**PROBLEM STATEMENT:** For this exercise, reproduce the entries below exactly, but only from the line containing "let '(c, out)" through the line containing "the name [__proto__]", both included.

┄┄┄┄┄┄┄┄┄┄

(** The data fields of the object [params] built at lines 150-156. *)
Record task_ctx : Type := {
  ctx_req_id : string;
  ctx_req_host : jsval;
  ctx_serverAddress : jsval;
  ctx_task : jsval;
  ctx_params : jsval;
  ctx_sysinfo : jsval
}.

(** A task entry point ([onhttpmsg]) is characterised by the calls it makes,
    in order, on the context's three primitives. *)
Definition task_fn : Type := task_ctx -> list signal.

(** A queue definition as [useQueues] receives it: the task names are
    strings and [onhttpmsg] is a function. *)
Record queue_defn : Type := {
  tasks : list string;
  onhttpmsg : task_fn;
  log_params : option bool          (* [None]: the property is not set *)
}.

Record agent : Type := {
  uuid : string;
  timeoutSeconds : Z;
  sysinfo : jsval;
  serverAddress : jsval;
  queueDefns : list queue_defn
}.

(** The transport's request: the [x-server-uuid] header, the own properties
    of [req.params] (so that [req.params.hasOwnProperty(k)] is membership
    of [k]), the request id and the [host] header. *)
Record request : Type := {
  header_x_server_uuid : option string;
  params : gmap string jsval;
  getId : string;
  headers_host : jsval
}.

Inductive rest_error : Type :=
| InternalError (message : string)
| InvalidArgumentError (message : string)
| ResourceNotFoundError (format : string) (arg : jsval).

(** What the handler does to the outside world, in the order it does it:
    - [Next err]: [next(err)], or [next()] for [None];
    - [Send status body]: [res.send(status, body)];
    - [ReqSetTimeout], [ResSetTimeout]: the two [connection.setTimeout];
    - [LogTaskParams], [LogNotLoggingParams]: the two forms of line 125-130;
    - [LogTraceEvent]: the 'Received event' trace line;
    - [Invoke key ctx]: the registered entry point under [key] is called;
    - [CallInherited key ctx]: [dispatch[key]] is a function inherited from
      [Object.prototype], and it is called with the context;
    - [ThrowNotAFunction key]: [dispatch[key]] is truthy and not callable;
    - [ThroughFunction key]: see [dispatch_get] below. *)
Inductive effect : Type :=
| Next (err : option rest_error)
| Send (status : Z) (body : jsval)
| ReqSetTimeout (ms : Z)
| ResSetTimeout (ms : Z)
| LogTaskParams (req_params : gmap string jsval) (taskName : jsval)
| LogNotLoggingParams (taskName : jsval)
| LogTraceEvent (name : string) (message : jsval)
| Invoke (key : string) (ctx : task_ctx)
| CallInherited (key : string) (ctx : task_ctx)
| ThrowNotAFunction (key : string)
| ThroughFunction (key : string).

(** *** The completion counter *)

(** The variables [value], [error] and [cbcount] of one request. *)
Record closure : Type := {
  value : jsval;
  error : jsval;
  cbcount : Z
}.

Definition closure0 : closure :=
  {| value := JUndefined; error := JUndefined; cbcount := 0 |}.

(** [cbcount++] on an IEEE double: beyond 2^53 the increment is absorbed. *)
Definition incr (n : Z) : Z :=
  if (n <? 2 ^ 53)%Z then (n + 1)%Z else n.

Definition fcb (c : closure) : closure * list effect :=
  let c :=
    {| value := value c; error := error c; cbcount := incr (cbcount c) |} in
  if (cbcount c =? 2)%Z then
    if truthy (error c) then (c, [Send 500 (error c); Next None])
    else (c, [Send 200 (value c); Next None])
  else (c, []).

Definition finish (c : closure) : closure * list effect := fcb c.

Definition progress (v : jsval) (c : closure) : closure * list effect :=
  (c, []).

Definition event (name : string) (message : jsval) (c : closure)
  : closure * list effect :=
  let '(c, out) :=
    if String.eqb name "finish" then
      fcb {| value := message; error := error c; cbcount := cbcount c |}
    else if String.eqb name "error" then
      ({| value := value c; error := message; cbcount := cbcount c |}, [])
    else (c, [])
  in (c, LogTraceEvent name message :: out).

Definition deliver (s : signal) (c : closure) : closure * list effect :=
  match s with
  | SFinish => finish c
  | SProgress v => progress v c
  | SEvent name message => event name message c
  end.

(** The task's calls, delivered one after the other. *)
Fixpoint run (sigs : list signal) (c : closure) : closure * list effect :=
  match sigs with
  | [] => (c, [])
  | s :: sigs' =>
      let '(c1, out1) := deliver s c in
      let '(c2, out2) := run sigs' c1 in
      (c2, out1 ++ out2)
  end.

(** *** The dispatch table *)

(** [var dispatch = {}] after the two nested [forEach] loops.  Assigning to
    the name [__proto__] goes to the inherited setter and makes the assigned
    function the table's prototype instead of creating an own property;
    reading [__proto__] gives the prototype back.  Once the prototype is a
    function, a name that is not an own property is looked up in that
    function's chain, which is not followed here ([MThroughFunction]). *)
Record dispatch_table : Type := {
  own : gmap string task_fn;
  proto : option task_fn
}.

Definition dispatch_empty : dispatch_table := {| own := ∅; proto := None |}.

Definition dispatch_set (j : string) (f : task_fn) (d : dispatch_table)
  : dispatch_table :=
  if String.eqb j "__proto__" then {| own := own d; proto := Some f |}
  else {| own := <[j := f]> (own d); proto := proto d |}.

Inductive member : Type :=
| MFunction (f : task_fn)   (* a registered entry point *)
| MInherited                (* a function inherited from Object.prototype *)
| MObjectPrototype          (* Object.prototype: truthy, not callable *)
| MThroughFunction          (* the lookup goes on in a function's chain *)
| MUndefined.

(** [dispatch[key]] *)
Definition dispatch_get (d : dispatch_table) (key : string) : member :=
  if String.eqb key "__proto__" then
    match proto d with
    | Some f => MFunction f
    | None => MObjectPrototype
    end
  else
    match own d !! key with
    | Some f => MFunction f
    | None =>
        match proto d with
        | Some _ => MThroughFunction
        | None => if inherited key then MInherited else MUndefined
        end
    end.

(** Lines 107 and 115-123: both loops, threading [logParams] and [dispatch]. *)
Definition scan_tasks (taskName : jsval) (i : queue_defn)
    (st : bool * dispatch_table) : bool * dispatch_table :=
  fold_left
    (fun '(logParams, dispatch) j =>
       (if strict_eq_str taskName j &&
           match log_params i with Some false => true | _ => false end
        then false else logParams,
        dispatch_set j (onhttpmsg i) dispatch))
    (tasks i) st.

Definition scan_queues (taskName : jsval) (defns : list queue_defn)
  : bool * dispatch_table :=
  fold_left (fun st i => scan_tasks taskName i st) defns (true, dispatch_empty).

(** Lines 125-130. *)
Definition log_task_params (logParams : bool) (req : request) (taskName : jsval)
  : list effect :=
  if logParams then [LogTaskParams (params req) taskName]
  else [LogNotLoggingParams taskName].

Section Handler.

(** The text ToString gives to numbers, arrays and objects. *)
Variable render : jsval -> string.

Definition wrong_server_message (we received : string) : string :=
  "received request for wrong server" +:+ ". we are: " +:+ dquote +:+ we +:+
  dquote +:+ " received: " +:+ dquote +:+ received +:+ dquote.

Definition make_ctx (self : agent) (req : request) : task_ctx :=
  {| ctx_req_id := getId req;
     ctx_req_host := headers_host req;
     ctx_serverAddress := serverAddress self;
     ctx_task := default JUndefined (params req !! "task");
     ctx_params := default JUndefined (params req !! "params");
     ctx_sysinfo := sysinfo self |}.

(** Lines 174-181: [dispatch[req.params.task]] and what is done with it. *)
Definition call_task (dispatch : dispatch_table) (taskName : jsval)
    (ctx : task_ctx) : list effect :=
  let key := to_string render taskName in
  match dispatch_get dispatch key with
  | MFunction f => Invoke key ctx :: snd (run (f ctx) closure0)
  | MInherited => [CallInherited key ctx]
  | MObjectPrototype => [ThrowNotAFunction key]
  | MThroughFunction => [ThroughFunction key]
  | MUndefined =>
      [Next (Some (ResourceNotFoundError "Unknown task, '%s'" taskName))]
  end.

(** Lines 105-130: what happens between the envelope checks and the call. *)
Definition prepare (self : agent) (req : request) : list effect :=
  let taskName := default JUndefined (params req !! "task") in
  let ms := ((timeoutSeconds self + 300) * 1000)%Z in
  [ReqSetTimeout ms; ResSetTimeout ms] ++
  log_task_params (fst (scan_queues taskName (queueDefns self))) req taskName.

(** Lines 93-181: the handler once the target check has passed. *)
Definition handler_checked (self : agent) (req : request) : list effect :=
  match params req !! "task" with
  | None => [Next (Some (InvalidArgumentError "Missing key 'task'"))]
  | Some taskName =>
      match params req !! "params" with
      | None => [Next (Some (InvalidArgumentError "Missing key 'params'"))]
      | Some _ =>
          prepare self req ++
          call_task (snd (scan_queues taskName (queueDefns self))) taskName
                    (make_ctx self req)
      end
  end.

┄┄┄┄┄┄┄┄┄┄

**EXERCISE ANSWER:**
  let '(c, out) :=
    if String.eqb name "finish" then
      fcb {| value := message; error := error c; cbcount := cbcount c |}
    else if String.eqb name "error" then
      ({| value := value c; error := message; cbcount := cbcount c |}, [])
    else (c, [])
  in (c, LogTraceEvent name message :: out).

Definition deliver (s : signal) (c : closure) : closure * list effect :=
  match s with
  | SFinish => finish c
  | SProgress v => progress v c
  | SEvent name message => event name message c
  end.

(** The task's calls, delivered one after the other. *)
Fixpoint run (sigs : list signal) (c : closure) : closure * list effect :=
  match sigs with
  | [] => (c, [])
  | s :: sigs' =>
      let '(c1, out1) := deliver s c in
      let '(c2, out2) := run sigs' c1 in
      (c2, out1 ++ out2)
  end.

(** *** The dispatch table *)

(** [var dispatch = {}] after the two nested [forEach] loops.  Assigning to
    the name [__proto__] goes to the inherited setter and makes the assigned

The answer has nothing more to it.